BRIEF: Report every line of the records below that contains the word "clock".

EXERCISE INPUT below:

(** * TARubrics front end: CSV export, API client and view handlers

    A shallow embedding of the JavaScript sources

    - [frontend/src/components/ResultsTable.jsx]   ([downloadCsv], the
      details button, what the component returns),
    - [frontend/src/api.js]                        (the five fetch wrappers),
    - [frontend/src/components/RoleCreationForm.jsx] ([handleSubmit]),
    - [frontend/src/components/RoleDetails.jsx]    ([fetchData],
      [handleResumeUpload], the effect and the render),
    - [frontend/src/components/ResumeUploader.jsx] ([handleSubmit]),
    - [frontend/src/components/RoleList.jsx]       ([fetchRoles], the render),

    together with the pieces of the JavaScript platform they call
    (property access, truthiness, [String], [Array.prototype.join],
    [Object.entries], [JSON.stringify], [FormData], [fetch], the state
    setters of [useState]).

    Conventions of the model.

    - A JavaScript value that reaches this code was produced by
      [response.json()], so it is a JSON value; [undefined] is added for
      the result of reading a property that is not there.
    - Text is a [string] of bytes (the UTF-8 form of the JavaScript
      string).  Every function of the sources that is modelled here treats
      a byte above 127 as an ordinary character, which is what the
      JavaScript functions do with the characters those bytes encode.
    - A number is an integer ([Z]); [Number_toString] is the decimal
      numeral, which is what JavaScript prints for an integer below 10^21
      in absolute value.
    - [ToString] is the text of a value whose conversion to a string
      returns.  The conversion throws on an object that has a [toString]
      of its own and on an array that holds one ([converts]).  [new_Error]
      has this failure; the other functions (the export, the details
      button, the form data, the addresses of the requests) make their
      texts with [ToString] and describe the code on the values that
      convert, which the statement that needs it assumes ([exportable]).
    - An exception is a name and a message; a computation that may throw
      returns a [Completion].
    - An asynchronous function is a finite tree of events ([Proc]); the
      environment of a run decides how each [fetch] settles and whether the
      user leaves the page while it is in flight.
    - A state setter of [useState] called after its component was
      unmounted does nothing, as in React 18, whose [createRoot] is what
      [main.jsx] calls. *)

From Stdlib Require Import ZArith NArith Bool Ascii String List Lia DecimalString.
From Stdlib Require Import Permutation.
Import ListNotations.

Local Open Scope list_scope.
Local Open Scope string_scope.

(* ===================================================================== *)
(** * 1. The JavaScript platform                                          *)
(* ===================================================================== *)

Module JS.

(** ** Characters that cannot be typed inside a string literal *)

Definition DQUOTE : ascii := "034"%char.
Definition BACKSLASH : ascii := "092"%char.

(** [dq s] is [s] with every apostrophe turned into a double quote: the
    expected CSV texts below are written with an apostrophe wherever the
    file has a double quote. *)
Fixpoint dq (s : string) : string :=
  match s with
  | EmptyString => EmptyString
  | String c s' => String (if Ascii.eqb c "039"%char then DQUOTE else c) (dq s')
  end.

End of EXERCISE INPUT.
EXERCISE INPUT below:

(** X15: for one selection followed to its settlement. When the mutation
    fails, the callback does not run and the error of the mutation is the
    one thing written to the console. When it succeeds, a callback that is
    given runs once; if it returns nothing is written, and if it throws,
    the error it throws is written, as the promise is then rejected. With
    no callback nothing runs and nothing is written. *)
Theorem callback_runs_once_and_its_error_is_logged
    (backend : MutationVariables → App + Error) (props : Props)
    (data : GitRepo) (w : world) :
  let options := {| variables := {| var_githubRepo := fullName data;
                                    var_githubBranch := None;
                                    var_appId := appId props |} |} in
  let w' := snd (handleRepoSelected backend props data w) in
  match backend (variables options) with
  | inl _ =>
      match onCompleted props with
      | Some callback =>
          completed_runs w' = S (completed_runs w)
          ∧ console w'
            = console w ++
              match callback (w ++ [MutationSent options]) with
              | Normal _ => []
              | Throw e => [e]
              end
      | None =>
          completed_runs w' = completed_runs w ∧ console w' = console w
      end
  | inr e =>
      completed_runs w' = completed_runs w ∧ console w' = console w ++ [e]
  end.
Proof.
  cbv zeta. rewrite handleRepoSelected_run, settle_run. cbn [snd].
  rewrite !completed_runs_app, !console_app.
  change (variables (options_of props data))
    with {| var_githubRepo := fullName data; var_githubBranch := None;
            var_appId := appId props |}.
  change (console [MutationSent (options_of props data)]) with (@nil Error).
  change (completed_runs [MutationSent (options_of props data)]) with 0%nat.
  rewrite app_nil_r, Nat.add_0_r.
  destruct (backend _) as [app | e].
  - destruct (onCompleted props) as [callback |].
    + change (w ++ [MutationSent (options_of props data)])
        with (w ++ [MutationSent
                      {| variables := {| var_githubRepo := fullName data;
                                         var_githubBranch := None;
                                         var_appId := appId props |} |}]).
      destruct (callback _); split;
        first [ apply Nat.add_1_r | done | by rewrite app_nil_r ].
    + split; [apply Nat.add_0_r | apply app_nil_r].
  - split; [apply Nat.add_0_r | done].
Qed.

End of EXERCISE INPUT.
EXERCISE INPUT below:

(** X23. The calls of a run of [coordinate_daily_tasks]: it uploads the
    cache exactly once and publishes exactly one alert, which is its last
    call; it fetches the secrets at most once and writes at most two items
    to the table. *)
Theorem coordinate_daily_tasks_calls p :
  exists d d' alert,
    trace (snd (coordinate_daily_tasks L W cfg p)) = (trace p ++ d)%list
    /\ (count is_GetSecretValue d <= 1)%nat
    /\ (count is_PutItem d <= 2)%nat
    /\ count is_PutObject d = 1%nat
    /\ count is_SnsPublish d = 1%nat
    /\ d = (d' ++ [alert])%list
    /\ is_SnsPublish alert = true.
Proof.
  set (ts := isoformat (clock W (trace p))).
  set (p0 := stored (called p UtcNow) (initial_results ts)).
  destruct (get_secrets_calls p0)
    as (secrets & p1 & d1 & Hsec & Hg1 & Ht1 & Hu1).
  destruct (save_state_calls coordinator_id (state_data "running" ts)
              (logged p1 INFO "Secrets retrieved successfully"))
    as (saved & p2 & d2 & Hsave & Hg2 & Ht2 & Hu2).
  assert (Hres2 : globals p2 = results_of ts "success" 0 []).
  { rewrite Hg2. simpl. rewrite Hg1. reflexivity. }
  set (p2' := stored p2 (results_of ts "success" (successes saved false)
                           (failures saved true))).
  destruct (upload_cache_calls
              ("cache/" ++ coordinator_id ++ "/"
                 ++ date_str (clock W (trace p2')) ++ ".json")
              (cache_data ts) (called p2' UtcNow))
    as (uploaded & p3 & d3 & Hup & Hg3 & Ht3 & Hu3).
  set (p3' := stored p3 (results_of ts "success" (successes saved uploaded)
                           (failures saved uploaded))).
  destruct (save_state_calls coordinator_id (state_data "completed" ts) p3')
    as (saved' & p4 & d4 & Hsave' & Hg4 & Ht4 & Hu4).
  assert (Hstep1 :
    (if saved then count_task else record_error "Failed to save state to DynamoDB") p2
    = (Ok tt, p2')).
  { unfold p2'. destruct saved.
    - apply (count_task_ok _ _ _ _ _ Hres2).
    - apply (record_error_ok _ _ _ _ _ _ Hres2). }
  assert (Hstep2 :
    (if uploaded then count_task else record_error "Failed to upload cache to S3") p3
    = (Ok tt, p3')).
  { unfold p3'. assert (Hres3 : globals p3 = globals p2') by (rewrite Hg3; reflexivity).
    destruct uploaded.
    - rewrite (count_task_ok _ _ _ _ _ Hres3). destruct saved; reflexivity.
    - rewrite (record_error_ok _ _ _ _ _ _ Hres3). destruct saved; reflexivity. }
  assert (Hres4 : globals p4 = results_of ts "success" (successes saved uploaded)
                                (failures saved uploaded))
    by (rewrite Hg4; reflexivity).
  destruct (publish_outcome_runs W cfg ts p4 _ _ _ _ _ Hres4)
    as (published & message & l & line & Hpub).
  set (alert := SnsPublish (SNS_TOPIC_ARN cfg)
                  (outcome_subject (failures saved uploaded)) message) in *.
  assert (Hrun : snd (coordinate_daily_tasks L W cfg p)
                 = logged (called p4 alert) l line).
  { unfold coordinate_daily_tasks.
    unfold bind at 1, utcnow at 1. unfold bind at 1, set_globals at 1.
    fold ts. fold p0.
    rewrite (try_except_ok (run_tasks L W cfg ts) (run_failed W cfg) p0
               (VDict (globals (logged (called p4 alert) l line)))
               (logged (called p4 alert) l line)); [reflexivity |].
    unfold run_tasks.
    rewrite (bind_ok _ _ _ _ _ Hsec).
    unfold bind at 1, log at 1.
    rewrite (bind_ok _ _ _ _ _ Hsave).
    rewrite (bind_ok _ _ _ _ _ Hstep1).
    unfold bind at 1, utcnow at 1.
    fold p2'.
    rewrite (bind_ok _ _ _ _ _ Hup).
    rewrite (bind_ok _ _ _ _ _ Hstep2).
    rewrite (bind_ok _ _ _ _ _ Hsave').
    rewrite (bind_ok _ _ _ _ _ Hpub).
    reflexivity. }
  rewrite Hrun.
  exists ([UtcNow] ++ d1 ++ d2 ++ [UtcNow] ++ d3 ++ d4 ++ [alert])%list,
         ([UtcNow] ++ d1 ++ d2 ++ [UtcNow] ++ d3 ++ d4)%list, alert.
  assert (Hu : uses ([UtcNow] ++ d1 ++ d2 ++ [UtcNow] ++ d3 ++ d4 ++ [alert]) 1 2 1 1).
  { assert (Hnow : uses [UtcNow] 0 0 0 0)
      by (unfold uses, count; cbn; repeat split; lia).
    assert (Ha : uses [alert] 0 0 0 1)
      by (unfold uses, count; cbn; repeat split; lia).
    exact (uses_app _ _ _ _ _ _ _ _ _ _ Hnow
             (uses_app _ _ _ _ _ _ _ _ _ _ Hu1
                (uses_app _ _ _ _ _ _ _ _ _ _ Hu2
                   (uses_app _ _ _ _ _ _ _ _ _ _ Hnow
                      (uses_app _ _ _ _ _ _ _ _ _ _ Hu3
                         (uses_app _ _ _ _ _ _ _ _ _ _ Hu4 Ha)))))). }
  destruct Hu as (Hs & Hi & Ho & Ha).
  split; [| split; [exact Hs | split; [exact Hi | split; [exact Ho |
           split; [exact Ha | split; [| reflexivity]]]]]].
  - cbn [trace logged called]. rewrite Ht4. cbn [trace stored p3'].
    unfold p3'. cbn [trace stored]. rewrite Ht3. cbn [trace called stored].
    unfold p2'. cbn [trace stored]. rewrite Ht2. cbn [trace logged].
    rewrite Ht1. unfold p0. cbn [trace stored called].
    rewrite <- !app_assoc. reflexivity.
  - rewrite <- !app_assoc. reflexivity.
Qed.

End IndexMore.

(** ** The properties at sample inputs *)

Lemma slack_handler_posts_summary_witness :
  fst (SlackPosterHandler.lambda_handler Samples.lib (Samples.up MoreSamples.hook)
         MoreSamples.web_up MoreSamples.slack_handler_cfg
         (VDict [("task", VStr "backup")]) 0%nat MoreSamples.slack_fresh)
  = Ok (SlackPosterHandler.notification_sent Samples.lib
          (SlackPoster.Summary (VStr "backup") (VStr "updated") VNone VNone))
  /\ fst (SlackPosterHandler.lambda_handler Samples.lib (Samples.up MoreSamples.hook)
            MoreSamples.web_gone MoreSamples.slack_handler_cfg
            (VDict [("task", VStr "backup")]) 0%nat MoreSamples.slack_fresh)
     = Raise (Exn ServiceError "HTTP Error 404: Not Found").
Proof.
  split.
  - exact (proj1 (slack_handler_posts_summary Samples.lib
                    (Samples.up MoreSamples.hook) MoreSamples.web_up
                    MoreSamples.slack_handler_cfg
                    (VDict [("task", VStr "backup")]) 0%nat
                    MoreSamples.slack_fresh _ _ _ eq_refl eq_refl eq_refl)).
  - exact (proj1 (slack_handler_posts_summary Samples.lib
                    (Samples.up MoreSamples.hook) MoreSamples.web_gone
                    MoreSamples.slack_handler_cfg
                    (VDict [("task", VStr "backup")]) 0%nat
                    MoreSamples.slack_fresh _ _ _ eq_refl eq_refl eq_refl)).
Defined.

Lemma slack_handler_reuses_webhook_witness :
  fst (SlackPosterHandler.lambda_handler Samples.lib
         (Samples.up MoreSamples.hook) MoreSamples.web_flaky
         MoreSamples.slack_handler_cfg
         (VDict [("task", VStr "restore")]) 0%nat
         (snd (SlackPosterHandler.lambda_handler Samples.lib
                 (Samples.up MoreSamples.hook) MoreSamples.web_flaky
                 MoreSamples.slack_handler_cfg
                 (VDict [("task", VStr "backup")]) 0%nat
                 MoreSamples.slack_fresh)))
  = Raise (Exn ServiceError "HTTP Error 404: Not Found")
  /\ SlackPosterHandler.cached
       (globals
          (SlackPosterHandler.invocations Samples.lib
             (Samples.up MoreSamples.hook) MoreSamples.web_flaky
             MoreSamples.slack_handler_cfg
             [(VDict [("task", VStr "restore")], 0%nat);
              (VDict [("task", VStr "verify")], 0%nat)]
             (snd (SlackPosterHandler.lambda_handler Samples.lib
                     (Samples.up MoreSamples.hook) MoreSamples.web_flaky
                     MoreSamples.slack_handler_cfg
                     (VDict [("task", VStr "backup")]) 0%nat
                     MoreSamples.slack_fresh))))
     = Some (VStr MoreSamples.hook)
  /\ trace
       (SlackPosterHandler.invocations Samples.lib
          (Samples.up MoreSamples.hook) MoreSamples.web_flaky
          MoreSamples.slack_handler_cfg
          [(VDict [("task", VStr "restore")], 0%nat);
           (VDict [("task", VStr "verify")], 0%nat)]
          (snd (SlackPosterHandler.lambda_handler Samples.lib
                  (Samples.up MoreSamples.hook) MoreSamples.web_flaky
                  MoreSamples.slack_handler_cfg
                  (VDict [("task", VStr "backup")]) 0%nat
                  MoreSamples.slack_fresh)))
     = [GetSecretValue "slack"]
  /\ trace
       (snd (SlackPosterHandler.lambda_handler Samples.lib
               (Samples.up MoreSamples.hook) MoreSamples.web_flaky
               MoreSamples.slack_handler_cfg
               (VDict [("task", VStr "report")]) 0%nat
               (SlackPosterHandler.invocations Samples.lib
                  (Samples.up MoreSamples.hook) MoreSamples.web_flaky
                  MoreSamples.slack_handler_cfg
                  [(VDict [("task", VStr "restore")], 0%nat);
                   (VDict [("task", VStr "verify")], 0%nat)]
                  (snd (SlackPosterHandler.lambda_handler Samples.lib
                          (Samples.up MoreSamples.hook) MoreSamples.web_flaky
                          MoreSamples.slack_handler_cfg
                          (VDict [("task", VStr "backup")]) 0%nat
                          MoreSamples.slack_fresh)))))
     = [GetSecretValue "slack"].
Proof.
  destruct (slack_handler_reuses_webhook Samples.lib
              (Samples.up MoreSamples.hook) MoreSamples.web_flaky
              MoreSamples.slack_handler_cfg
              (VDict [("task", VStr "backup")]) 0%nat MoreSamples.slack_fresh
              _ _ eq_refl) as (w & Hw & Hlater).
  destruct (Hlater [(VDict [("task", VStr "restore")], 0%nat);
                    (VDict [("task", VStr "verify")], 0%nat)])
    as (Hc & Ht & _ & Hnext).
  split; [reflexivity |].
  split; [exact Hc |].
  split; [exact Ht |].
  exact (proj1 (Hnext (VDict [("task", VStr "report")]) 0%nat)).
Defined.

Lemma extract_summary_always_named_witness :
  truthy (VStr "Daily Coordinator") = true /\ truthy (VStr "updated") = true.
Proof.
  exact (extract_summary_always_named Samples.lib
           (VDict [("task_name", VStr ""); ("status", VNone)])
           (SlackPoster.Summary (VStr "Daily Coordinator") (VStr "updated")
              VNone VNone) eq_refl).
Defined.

End of EXERCISE INPUT.

RESULT OF THE EXERCISE:
  set (ts := isoformat (clock W (trace p))).
                 ++ date_str (clock W (trace p2')) ++ ".json")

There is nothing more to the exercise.